══ Extracted material
(* ===== verification/Executor.v ===== *)
(** The Docker executor (runtime/src/executor/docker.rs): validation of a
    deployment, its pipeline from checkout to cutover with cancellation and
    cleanup, the lifecycle commands, reconciliation, recovery and preflight. *)
From S2P Require Import Prelude Text Protocol Async Ports ApiClient RuntimeError Limits Process Routing Containers Workspace Builders Health.

#[local] Open Scope async_scope.

(** ** Validation *)

(** What the URL parser gives of an accepted URL; [None] for an absent part. *)
Record ParsedUrl := {
  url_scheme : string;
  url_host : option string;
  url_username : string;
  url_password : option string;
  url_query : option string;
  url_fragment : option string;
  url_path_segments : option (list string)
}.

Definition valid_label (label : string) : bool :=
  negb (is_empty label) && Nat.leb (String.length label) 63
  && negb (starts_with label "-") && negb (ends_with label "-")
  && forallb (fun b => is_ascii_lowercase b || is_ascii_digit b || bool_decide (b = "-"%char)) (bytes_of label).
Definition valid_domain (domain : string) : bool :=
  (ends_with domain ".run.sakala.localhost" || ends_with domain ".run.staging.sakala.dev"
   || ends_with domain ".run.sakala.dev")
  && Nat.leb (String.length domain) 253
  && forallb valid_label (str_split domain "."%char).

Definition env_key_byte (b : ascii) : bool :=
  bool_decide (b = "_"%char) || is_ascii_uppercase b || is_ascii_digit b.
Definition valid_env_key (key : string) : bool :=
  match bytes_of key with
  | b :: rest => (bool_decide (b = "_"%char) || is_ascii_uppercase b) && forallb env_key_byte rest
  | [] => false
  end.
Definition env_value_safe (value : string) : bool :=
  forallb (fun b => negb (bool_decide (b = LF) || bool_decide (b = CR) || bool_decide (b = "000"%char)))
          (bytes_of value).

Section Validation.
Context (url_parse : string -> Result string ParsedUrl).

Definition validate_repository_source (repository_url commit_sha : string) : Result RuntimeError () :=
  repository ← map_err (fun e => InvalidCommand ("invalid repository URL: " +:+ e)) (url_parse repository_url);
  if negb (bool_decide (url_scheme repository = "https"))
     || negb (bool_decide (url_host repository = Some "github.com"))
     || negb (is_empty (url_username repository))
     || bool_decide (is_Some (url_password repository))
     || bool_decide (is_Some (url_query repository))
     || bool_decide (is_Some (url_fragment repository))
  then Err (InvalidCommand "repository URL must be a credential-free https://github.com URL")
  else if negb (Nat.eqb (length (List.filter (fun s => negb (is_empty s))
                           (default [] (url_path_segments repository)))) 2)
  then Err (InvalidCommand "MVP repository URL must identify one GitHub owner and repository")
  else if negb (Nat.eqb (String.length commit_sha) 40) || negb (forallb is_ascii_hexdigit (bytes_of commit_sha))
  then Err (InvalidCommand "commit_sha must be a complete 40-character Git SHA")
  else Ok ().

Fixpoint validate_environment (entries : list (string * string)) : Result RuntimeError () :=
  match entries with
  | [] => Ok ()
  | (key, value) :: rest =>
      if negb (valid_env_key key) || negb (env_value_safe value)
      then Err (InvalidCommand ("environment entry " +:+ str_debug key +:+ " is not safe for a Docker env file"))
      else validate_environment rest
  end.

Definition validate_payload (payload : DeployProjectPayload) : Result RuntimeError () :=
  _ ← validate_repository_source (dp_repository_url payload) (dp_commit_sha payload);
  if (dp_container_port payload =? 0)%N
  then Err (InvalidCommand "container_port must be greater than zero")
  else if negb (valid_domain (dp_domain payload))
  then Err (InvalidCommand "domain must be a valid *.run.sakala.localhost, *.run.staging.sakala.dev, or *.run.sakala.dev hostname")
  else
    _ ← validate_environment (dp_environment payload);
    match btree_get (dp_environment payload) "PORT" with
    | Some port =>
        if bool_decide (parse_uint u16_max port = Some (dp_container_port payload)) then Ok ()
        else Err (InvalidCommand ("environment PORT=" +:+ port +:+ " must match container_port "
                    +:+ pretty (dp_container_port payload)))
    | None => Ok ()
    end.

Definition repository_source (url commit_sha : string) (c : option RepositoryCredential)
  : Result RuntimeError RepositorySource :=
  _ ← validate_repository_source url commit_sha;
  Ok {| src_repository_url := url; src_commit_sha := commit_sha; src_credential := c |}.
Definition inspection_source (p : InspectProjectPayload) := repository_source (ip_repository_url p) (ip_commit_sha p).
Definition deployment_source (p : DeployProjectPayload) := repository_source (dp_repository_url p) (dp_commit_sha p).
End Validation.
════
- Assignment
Could you transcribe the entries above word for word, from the line with "if bool_decide (parse_uint" down to the line with "src_repository_url := url;", keeping both?

- Task result
        if bool_decide (parse_uint u16_max port = Some (dp_container_port payload)) then Ok ()
        else Err (InvalidCommand ("environment PORT=" +:+ port +:+ " must match container_port "
                    +:+ pretty (dp_container_port payload)))
    | None => Ok ()
    end.

Definition repository_source (url commit_sha : string) (c : option RepositoryCredential)
  : Result RuntimeError RepositorySource :=
  _ ← validate_repository_source url commit_sha;
  Ok {| src_repository_url := url; src_commit_sha := commit_sha; src_credential := c |}.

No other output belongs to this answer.